In his head the noises of his panic multiplied. The thumping of his bloody heart, the stutter of his mucus, the dry rasp of his palate. His palms, slick with sweat, were losing their grip. Gravity wanted him. It demanded its rights of his body's bulk: demanded that he fall. For a moment, glancing over his shoulder at the mouth that opened under him, he thought he saw monsters stirring below him. Ridiculous, loony things, crudely drawn, dark on dark. Vile graffiti leered up from his childhood and uncurled their claws to snatch at his legs.
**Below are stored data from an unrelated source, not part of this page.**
(** A run of attempts that all raise ends without a result, having
    slept [attempt + 1] seconds after each. *)
Lemma attempts_all_fail (fs : gmap string Parlays.File) (now : Z)
    (player_name : string) (num_games : nat) (pid : Z)
    (attempts : list nat) (secs : Z) :
  (∀ a, a ∈ attempts → ∃ e, PlayerGameLog_season pid a = Raise e) →
  for_in (attempt_body fs now player_name num_games pid) attempts secs
  = Ok (inl (foldl (λ s a, s + 1 * (Z.of_nat a + 1)) secs attempts)).
Proof.
  revert secs. induction attempts as [|a attempts IH]; intros secs Hfail.
  - done.
  - destruct (Hfail a) as [e He]; [by left|].
    simpl. unfold Parlays.attempt_body at 1. rewrite He. simpl.
    apply IH. intros a' Ha'. apply Hfail. by right.
Qed.

(** No run of attempts raises. *)
Lemma attempts_never_raise (fs : gmap string Parlays.File) (now : Z)
    (player_name : string) (num_games : nat) (pid : Z)
    (attempts : list nat) (secs : Z) :
  ∃ r, for_in (attempt_body fs now player_name num_games pid) attempts secs
       = Ok r.
Proof.
  revert secs. induction attempts as [|a attempts IH]; intros secs.
  - by eexists.
  - simpl. unfold Parlays.attempt_body at 1.
    destruct (PlayerGameLog_season pid a) as [logs|e]; simpl.
    + by eexists.
    + apply IH.
Qed.

Lemma get_last_n_games_never_raises (fs : gmap string Parlays.File)
    (now now_save : Z) (player_name : string) (num_games : nat) :
  ∃ out, get_last_n_games fs now now_save player_name num_games = Ok out.
Proof.
  unfold Parlays.get_last_n_games.
  destruct (Parlays.is_cache_valid _ _ _); [by eexists|].
  destruct (Parlays.find_player _ _ _) as [m|]; [|by eexists].
  destruct (attempts_never_raise fs now_save player_name num_games
              (Parlays.id m) (seq 0 3) 0) as [r ->].
  simpl. destruct r; by eexists.
Qed.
'Mama,' he said, as his hands failed him, and he was delivered into dread.
'Mama.'
That was the word. Quaid heard it plainly, in all its banality.
'Mama!'
By the time Steve hit the bottom of the shaft, he was past judging how far he'd fallen. The moment his hands let go of the grid, and he knew the dark would have him, his mind snapped. The animal self survived to relax his body, saving him all but minor injury on impact. The rest of his life, all but the simplest responses, were shattered, the pieces flung into the recesses of his memory.
When the light came, at last, he looked up at the person in the Mickey Mouse mask at the door, and smiled at him. It was a child's smile, one of thankfulness for his comical rescuer. He let the man take him by the ankles and haul him out of the big round room in which he was lying. His pants were wet, and he knew he'd dirtied himself in his sleep. Still, the Funny Mouse would kiss him better.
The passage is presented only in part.